Le chapeau est un peu provocateur et la réalité n’a pas exactement été celle-là. Vous verrez bien les subtilités dans le récit. Cependant, tout ce que vous avez lu / entendu / vu sur l’utilisation des véhicules électriques est vrai ! Rien ici n’ira à l’encontre des mérites et des critiques sur cette nouvelle génération de voiture. L’objectif sera de narrer une expérience personnelle (une première fois qui ne s’oubliera pas) qui pourrait bien ressembler à des situations collectives. Vous êtes donc au courant et pouvez charger la page de votre navigateur Internet pour une lecture électrisante ! Ces jeux de mots sont contractuels.
Une autonomie de 328 km (norme WLTP) pour l’Opel Mokka-e
La première interrogation (et la seule ?) pour une voiture électrique questionne son autonomie. Celle-ci s’annonce à 328 km. Selon la fameuse norme WLTP, le doux acronyme pour « Worldwide Harmonized Light-Duty Vehicles Test Procedure » qu’on peut traduire par « ça serait bien qu’on fasse une règle mondiale pour permettre aux consommateurs de se situer dans le marché globalisé et concurrentiel du capitalisme qui détruit la planète en donnant des chiffres à peu près cohérent sur les consommations de carburant (ou l’autonomie pour les électriques) ainsi que les émissions de gaz d’échappement ». Cette norme ressemble à toutes les normes. Elle donne une tendance majoritaire sans intégrer des situations minoritaires. En l’espèce, le test par un débutant dans le milieu qui veut faire joujou avec une grosse pile à quatre roues. Aussi, les quelques données de consommation, enfin, d’autonomie seront à prendre avec des pinces à bec pincettes.

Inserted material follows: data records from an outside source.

Ltac guard_cases request creds :=
  unfold bind, lift;
  destruct (verify_api_key request creds) as [?e | ?v] eqn:?Hguard.

(** C4: a create, filter, bulk-get or bulk-delete request whose user,
    agent and run identifiers are all empty or absent never reaches the
    engine (the world, engine record included, is left as it was), and once
    the guard has let it through it fails with the 400 error that asks for
    an identifier. *)
Theorem missing_identifier_is_400 (request : Request)
  (creds : option HTTPAuthorizationCredentials) (w : World)
  (user_id agent_id run_id : option string) :
  empty_or_absent user_id ->
  empty_or_absent agent_id ->
  empty_or_absent run_id ->
  (forall (messages : list Message) (metadata : option Dict),
     let body := {| MemoryCreate.messages := messages;
                    MemoryCreate.user_id := user_id;
                    MemoryCreate.agent_id := agent_id;
                    MemoryCreate.run_id := run_id;
                    MemoryCreate.metadata := metadata |} in
     snd (add_memory request body creds w) = w /\
     (guard_passes request creds ->
      fst (add_memory request body creds w) =
      inl (HTTPException 400
             "At least one identifier (user_id, agent_id, run_id) is required."))) /\
  (forall filters : option Dict,
     let body := {| MemoryFilter.user_id := user_id;
                    MemoryFilter.agent_id := agent_id;
                    MemoryFilter.run_id := run_id;
                    MemoryFilter.filters := filters |} in
     snd (filter_memories_post request (Some body) creds w) = w /\
     (guard_passes request creds ->
      fst (filter_memories_post request (Some body) creds w) =
      inl (HTTPException 400 "At least one identifier is required."))) /\
  (snd (get_all_memories request user_id run_id agent_id creds w) = w /\
   (guard_passes request creds ->
    fst (get_all_memories request user_id run_id agent_id creds w) =
    inl (HTTPException 400 "At least one identifier is required."))) /\
  (snd (delete_all_memories request user_id run_id agent_id creds w) = w /\
   (guard_passes request creds ->
    fst (delete_all_memories request user_id run_id agent_id creds w) =
    inl (HTTPException 400 "At least one identifier is required."))).
Proof.
  intros Hu Ha Hr.
  pose proof (any_no_identifier _ _ _ Hu Ha Hr) as Huar.
  pose proof (any_no_identifier _ _ _ Hu Hr Ha) as Hura.
  repeat split.
  - unfold add_memory. guard_cases request creds; [reflexivity |].
    cbn [MemoryCreate.user_id MemoryCreate.agent_id MemoryCreate.run_id].
    now rewrite Huar.
  - intros [v Hv]. unfold add_memory. unfold bind, lift. rewrite Hv.
    cbn [MemoryCreate.user_id MemoryCreate.agent_id MemoryCreate.run_id].
    now rewrite Huar.
  - unfold filter_memories_post. guard_cases request creds; [reflexivity |].
    cbn [MemoryFilter.user_id MemoryFilter.agent_id MemoryFilter.run_id].
    now rewrite Huar.
  - intros [v Hv]. unfold filter_memories_post. unfold bind, lift. rewrite Hv.
    cbn [MemoryFilter.user_id MemoryFilter.agent_id MemoryFilter.run_id].
    now rewrite Huar.
  - unfold get_all_memories. guard_cases request creds; [reflexivity |].
    now rewrite Hura.
  - intros [v Hv]. unfold get_all_memories. unfold bind, lift. rewrite Hv.
    now rewrite Hura.
  - unfold delete_all_memories. guard_cases request creds; [reflexivity |].
    now rewrite Hura.
  - intros [v Hv]. unfold delete_all_memories. unfold bind, lift. rewrite Hv.
    now rewrite Hura.
Qed.

(** C5: a POST filter request without a body is handled exactly as one
    whose body carries no identifier: same outcome, same world, which is
    the 400 "At least one identifier is required." error once the guard has
    let the request through; nothing is dereferenced on the missing body
    and the engine is not reached. *)
Theorem filter_memories_post_no_body (request : Request)
  (creds : option HTTPAuthorizationCredentials) (w : World) :
  (forall body : MemoryFilter.t,
     empty_or_absent (MemoryFilter.user_id body) ->
     empty_or_absent (MemoryFilter.agent_id body) ->
     empty_or_absent (MemoryFilter.run_id body) ->
     filter_memories_post request None creds w =
     filter_memories_post request (Some body) creds w) /\
  snd (filter_memories_post request None creds w) = w /\
  (guard_passes request creds ->
   fst (filter_memories_post request None creds w) =
   inl (HTTPException 400 "At least one identifier is required.")).
Proof.
  repeat split.
  - intros body Hu Ha Hr.
    pose proof (any_no_identifier _ _ _ Hu Ha Hr) as Hany.
    unfold filter_memories_post. guard_cases request creds; [reflexivity |].
    now rewrite Hany.
  - unfold filter_memories_post. guard_cases request creds; reflexivity.
  - intros [v Hv]. unfold filter_memories_post, bind, lift. now rewrite Hv.
Qed.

Opel Mokka-e : les premiers kilowatts partis en fumée !
Conduire une voiture électrique s’apparente à une toute nouvelle expérience pour un automobiliste. Ça ne ressemble en rien au thermique. Déjà, le démarrage. Vous voyez quand on tourne la clé dans le démarreur d’un V8 américain ? Enfin, vous entendez ? Hey bien là, vous n’entendez rien. Cette (non-)sensation est déjà connue de ceux qui roulent en hybride. Pour autant, ça reste toujours troublant.
Le couple d’une électrique. Y a toujours du monde pour parler du couple d’une électrique ! A raison ! Pour l’Opel Mokka-e, il s’affiche à 260 Nm. Donc je prends le volant et sans attendre que le moteur soit chaud, je teste le couple ! Pas comme un sauvageon, non. Comme un essayeur responsable. Le pied droit, gentiment sur la pédale. Le troublant du démarrage se perpétue au roulage. Le ressenti du mouvement se confusionne avec l’absence d’un son thermique. La voiture avance sereinement et transmet son énergie positive à son pilote. Ou l’inverse. Après la prise en main réglementaire et sécurisante ; il est temps d’appuyer sur le champignon (bio puisqu’on veut sauver la planète) pour se rendre compte immédiatement de l’intérêt jouissif du Mokka-e : son accélération !
Le couple d’accord, la boîte de nuit vitesse, surtout !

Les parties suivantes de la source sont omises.